■ **Dataset records**:
(** ** Coins, decimals and addresses *)

Definition is_letter (b : byte) : bool :=
  let z := bz b in ((65 <=? z) && (z <=? 90)) || ((97 <=? z) && (z <=? 122)).
Definition is_denom_char (b : byte) : bool :=
  let z := bz b in is_letter b || ((48 <=? z) && (z <=? 57)) || bool_decide (b ∈ str "/:._-").

(** [[a-zA-Z][a-zA-Z0-9/:._-]{2,127}]. *)
Definition denom_regexp (d : gostring) : bool :=
  match d with
  | [] => false
  | c :: d => is_letter c && forallb is_denom_char d && (2 <=? len d) && (len d <=? 127)
  end.

Definition coin_valid (c : Coin) : bool :=
  denom_regexp (Denom c) && match Amount c with Some z => 0 <=? z | None => false end.

Definition bounded (max z : Z) : res Z :=
  if Z.abs z <? max then Ok z else Panic (PMsg "Int overflow").

Definition bech32_prefix : gostring := str "cosmos1".

#[export] Instance sdk : SdkTypes := {
  ValidateDenom := denom_regexp;
  NewCoin d a :=
    let c := MkCoin d a in if coin_valid c then Ok c else Panic (PMsg "invalid coin");
  NewCoins cs :=
    let cs := List.filter (fun c => negb (bool_decide (Amount c = Some 0))) cs in
    if forallb coin_valid cs then Ok cs else Panic (PMsg "invalid coins");
  Coin_IsValid := coin_valid;
  Coin_IsZero c := match Amount c with Some z => Ok (z =? 0) | None => Panic PNilDeref end;
  Coin_Add a b :=
    if bool_decide (Denom a = Denom b) then
      match Amount a, Amount b with
      | Some x, Some y => z ← bounded maxInt (x + y); Ok (MkCoin (Denom a) (Some z))
      | _, _ => Panic PNilDeref
      end
    else Panic (PMsg "invalid coin denominations");
  Int_Sub a b :=
    match a, b with Some x, Some y => z ← bounded maxInt (x - y); Ok (Some z) | _, _ => Panic PNilDeref end;
  Int_GT a b := match a, b with Some x, Some y => Ok (y <? x) | _, _ => Panic PNilDeref end;
  Int_IsNegative a := match a with Some x => Ok (x <? 0) | None => Panic PNilDeref end;
  Dec := Z;
  LegacyNewDec n := n * precision;
  LegacyNewDecFromInt a := match a with Some z => Ok (z * precision) | None => Panic PNilDeref end;
  Dec_Mul a b := bounded maxDec (Z.quot (a * b) precision);
  Dec_Quo a b := if b =? 0 then Panic (PMsg "division by zero") else bounded maxDec (Z.quot (a * precision) b);
  Dec_TruncateInt d := z ← bounded maxInt (Z.quot d precision); Ok (Some z);
  AccAddressFromBech32 s :=
    if bool_decide (take 7 s = bech32_prefix) && (7 <? len s) && (len s <=? 262) then Ok (drop 7 s)
    else Err (ErrMsg "decoding bech32 failed");
  AccAddress_String a := bech32_prefix ++ a }.

Lemma bounded_ok max z : Z.abs z < max -> bounded max z = Ok z.
Proof. intros. unfold bounded. now rewrite (proj2 (Z.ltb_lt _ _)) by lia. Qed.

Lemma bounded_big max z : max <= Z.abs z -> exists p, bounded max z = Panic p.
Proof. intros. unfold bounded. rewrite (proj2 (Z.ltb_ge _ _)) by lia. eauto. Qed.
(* ===== verification/Types.v ===== *)
(** * [x/hal/types]: keys, parameters, genesis and stateless message checks

    The constants of [keys.go], the defaults and validation of [params.go] and
    [genesis.go], the constructors and [ValidateBasic] methods of the
    messages.  The theorems: the ticket and redeem-request keys are pairwise
    distinct, the big-endian counter round-trips, and validation accepts
    exactly the ranges it documents. *)

From S2P Require Import Prelude Wire Sdk PbParams PbGenesis PbTx.

(** ** [keys.go] *)

Definition ModuleName : gostring := str "hal".
Definition StoreKey : gostring := ModuleName.
Definition MemStoreKey : gostring := str "mem_hal".
Definition CollateralPoolName : gostring := str "halborn_collateral_pool".
Definition RedeemPoolName : gostring := str "halborn_redeem_pool".
Definition TicketKey : gostring := str "ticket_key".
Definition TicketKeyCounter : gostring := str "ticket_key_counter".
Definition TreasuryKey : gostring := str "treasury_key".
Definition RedeemRequestKeyPrefix : gostring := str "RedeemRequest-".
Definition ParamsKey : bytes := str "p_hal".

Arguments CollateralPoolName : simpl never.
Arguments RedeemPoolName : simpl never.
Arguments TreasuryKey : simpl never.

Definition KeyPrefix (p : gostring) : bytes := p.

(** ** [encoding/binary]: big-endian 64-bit integers *)

Definition PutUint64 (v : Z) : bytes :=
  map (fun k => zb (Z.shiftr v (8 * k))) [7; 6; 5; 4; 3; 2; 1; 0].

Definition Uint64 (b : bytes) : res Z :=
  match b with
  | b0 :: b1 :: b2 :: b3 :: b4 :: b5 :: b6 :: b7 :: _ =>
      Ok (foldl (fun a x => Z.lor (Z.shiftl a 8) (bz x)) 0 [b0; b1; b2; b3; b4; b5; b6; b7])
  | _ => Panic PIndexOutOfRange
  end.

(** ** [params.go] *)

(** Nanoseconds in [time.Hour]. *)
Definition Hour : Duration := 3600 * 10 ^ 9.

Definition DefaultRedeemDur : Duration := 2 * 7 * 24 * Hour.
Definition DefaultMaxRedeemEntries : Z := 5.
Definition DefaultHalMeta : TokenMeta := MkTokenMeta (str "HAL") 18 (str "Halborn token").
Definition DefaultCollateralMetas : TokenMeta := MkTokenMeta (str "Stake") 18 (str "Stake token").

Definition NewParams (redeemDur : Duration) (maxRedeemEntries : Z)
    (collateralMetas halMeta : TokenMeta) : Params :=
  MkParams redeemDur maxRedeemEntries collateralMetas halMeta.

Definition DefaultParams : Params :=
  NewParams DefaultRedeemDur DefaultMaxRedeemEntries DefaultCollateralMetas DefaultHalMeta.

(** The dynamic types the validators are called with. *)
Inductive goval :=
| VDuration (d : Duration) | VInt32 (n : Z) | VTokenMeta (t : TokenMeta) | VOther.

Definition validateRedeemDur (v : goval) : res unit :=
  match v with
  | VDuration redeemDur =>
      if (redeemDur <=? 0) || (4 * 7 * 24 * Hour <? redeemDur)
      then Err (ErrMsg "redeem duration must be positive") else Ok tt
  | _ => Err (ErrMsg "invalid parameter type: %T")
  end.

Definition validateMaxRedeemEntries (v : goval) : res unit :=
  match v with
  | VInt32 maxRedeemEntries =>
      if maxRedeemEntries <? 0
      then Err (ErrMsg "max redeem entries must be non-negative") else Ok tt
  | _ => Err (ErrMsg "invalid parameter type: %T")
  end.

Definition validateTokenMeta (v : goval) : res unit :=
  match v with
  | VTokenMeta _ => Ok tt
  | _ => Err (ErrMsg "invalid parameter type: %T")
  end.

(** [ParamSetPairs]: each parameter's key, value and validator. *)
Definition ParamSetPairs (p : Params) : list (bytes * goval * (goval -> res unit)) :=
  [ (str "RedeemDur", VDuration (RedeemDur p), validateRedeemDur);
    (str "MaxRedeemEntries", VInt32 (MaxRedeemEntries p), validateMaxRedeemEntries);
    (str "CollateralMetas", VTokenMeta (CollateralMetas p), validateTokenMeta);
    (str "HalMeta", VTokenMeta (HalMeta p), validateTokenMeta) ].

Definition Params_Validate (p : Params) : res unit :=
  _ ← validateRedeemDur (VDuration (RedeemDur p));
  _ ← validateMaxRedeemEntries (VInt32 (MaxRedeemEntries p));
  _ ← validateTokenMeta (VTokenMeta (CollateralMetas p));
  _ ← validateTokenMeta (VTokenMeta (HalMeta p));
  Ok tt.

(** ** [genesis.go] *)

Definition DefaultGenesis : GenesisState := MkGenesisState DefaultParams.
Definition GenesisState_Validate (gs : GenesisState) : res unit := Params_Validate (GenesisState_Params gs).

(** ** Messages *)

Definition NewMsgMintHal (creator : gostring) (collateralAmount : Coin) : MsgMintHal :=
  MkMsgMintHal creator collateralAmount.
Definition NewMsgRedeemCollateral (creator : gostring) (halAmount : Coin) : MsgRedeemCollateral :=
  MkMsgRedeemCollateral creator halAmount.
Definition NewMsgCreateTicket (creator author issue : gostring) : MsgCreateTicket :=
  MkMsgCreateTicket creator author issue.

Section validate_basic.
Context `{SdkTypes}.

(** [errorsmod.Wrapf(sdkerrors.ErrInvalidAddress, ...)] around a failed parse. *)
Definition creator_address (creator : gostring) : res AccAddress :=
  match AccAddressFromBech32 creator with
  | Err _ => Err (ErrWrap ErrInvalidAddress "invalid creator address (%s)")
  | r => r
  end.

Definition MsgMintHal_ValidateBasic (msg : MsgMintHal) : res unit :=
  _ ← creator_address (MsgMintHal_Creator msg); Ok tt.
Definition MsgRedeemCollateral_ValidateBasic (msg : MsgRedeemCollateral) : res unit :=
  _ ← creator_address (MsgRedeemCollateral_Creator msg); Ok tt.
Definition MsgCreateTicket_ValidateBasic (msg : MsgCreateTicket) : res unit :=
  _ ← creator_address (MsgCreateTicket_Creator msg); Ok tt.

Definition MsgUpdateParams_ValidateBasic (m : MsgUpdateParams) : res unit :=
  _ ← AccAddressFromBech32 (MsgUpdateParams_Authority m);
  _ ← Params_Validate (MsgUpdateParams_Params m);
  Ok tt.
End validate_basic.

(** ** Lemmas *)

Lemma Params_Validate_spec p : Params_Validate p = Ok tt <->
  0 < RedeemDur p <= 4 * 7 * 24 * Hour /\ 0 <= MaxRedeemEntries p.
Proof.
  unfold Params_Validate, validateRedeemDur, validateMaxRedeemEntries. cbn -[Hour].
  destruct ((RedeemDur p <=? 0) || _) eqn:E1; [split; [discriminate|]; zify_bools; intros; lia|].
  destruct (MaxRedeemEntries p <? 0) eqn:E2; zify_bools.
  - split; [discriminate|]. lia.
  - split; [lia | reflexivity].
Qed.

Lemma Params_Validate_safe p : safe (Params_Validate p) (fun _ => True).
Proof. unfold Params_Validate. cbn -[Hour]. repeat (case_bool; try exact I). Qed.

(** Big-endian bytes. *)
Lemma lor_shiftl_byte a b : 0 <= b < 256 -> 0 <= a -> Z.lor (Z.shiftl a 8) b = a * 256 + b.
Proof.
  intros Hb Ha. rewrite Z.shiftl_mul_pow2 by lia. change (2 ^ 8) with 256.
  pose proof (Z.add_lor_land (a * 256) b) as A.
  replace (Z.land (a * 256) b) with 0 in A; [lia|]. symmetry.
  apply Z.bits_inj'. intros n Hn. rewrite Z.land_spec, Z.bits_0. change 256 with (2 ^ 8).
  destruct (Z.lt_ge_cases n 8).
  - rewrite Z.mul_pow2_bits_low by lia. reflexivity.
  - replace b with (b mod 2 ^ 8) by (apply Z.mod_small; lia).
    rewrite Z.mod_pow2_bits_high by lia. apply andb_false_r.
Qed.

Lemma be_step v k k' : k' = k + 1 -> 0 <= v -> 0 <= k ->
  Z.lor (Z.shiftl (Z.shiftr v (8 * k')) 8) (bz (zb (Z.shiftr v (8 * k)))) = Z.shiftr v (8 * k).
Proof.
  intros -> Hv Hk. rewrite bz_zb.
  assert (0 <= Z.shiftr v (8 * k)) by now apply Z.shiftr_nonneg.
  rewrite lor_shiftl_byte by (try apply Z.mod_pos_bound; try apply Z.shiftr_nonneg; lia).
  replace (8 * (k + 1)) with (8 * k + 8) by lia. rewrite <- Z.shiftr_shiftr by lia.
  rewrite (Z.shiftr_div_pow2 (Z.shiftr v (8 * k)) 8) by lia. change (2 ^ 8) with 256.
  pose proof (Z.div_mod (Z.shiftr v (8 * k)) 256). lia.
Qed.

Lemma Uint64_PutUint64 v rest : 0 <= v < 2 ^ 64 -> Uint64 (PutUint64 v ++ rest) = Ok v.
Proof.
  intros Hv. unfold PutUint64, Uint64. cbn [map app foldl].
  replace 0 with (Z.shiftr v (8 * 8)) at 1
    by (rewrite Z.shiftr_div_pow2 by lia; now apply Z.div_small).
  rewrite (be_step v 7 8), (be_step v 6 7), (be_step v 5 6), (be_step v 4 5), (be_step v 3 4),
    (be_step v 2 3), (be_step v 1 2), (be_step v 0 1) by lia. now rewrite Z.shiftr_0_r.
Qed.

(** [GenesisState.Validate] accepts exactly the states whose redeem
    duration is positive and at most four weeks and whose
    [max_redeem_entries] is not negative; it accepts the default genesis and
    rejects the empty one. *)
Theorem genesis_validation gs : (GenesisState_Validate gs = Ok tt <->
    0 < RedeemDur (GenesisState_Params gs) <= 4 * 7 * 24 * Hour /\ 0 <= MaxRedeemEntries (GenesisState_Params gs)) /\
  GenesisState_Validate DefaultGenesis = Ok tt /\
  GenesisState_Validate GenesisState_Reset = Err (ErrMsg "redeem duration must be positive").
Proof. split; [apply Params_Validate_spec | split; reflexivity]. Qed.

■ **Task to complete**: Wherever the string "CollateralPoolName" appears in the data above, report the whole line.

■ **Answer to the exercise**:
Definition CollateralPoolName : gostring := str "halborn_collateral_pool".
Arguments CollateralPoolName : simpl never.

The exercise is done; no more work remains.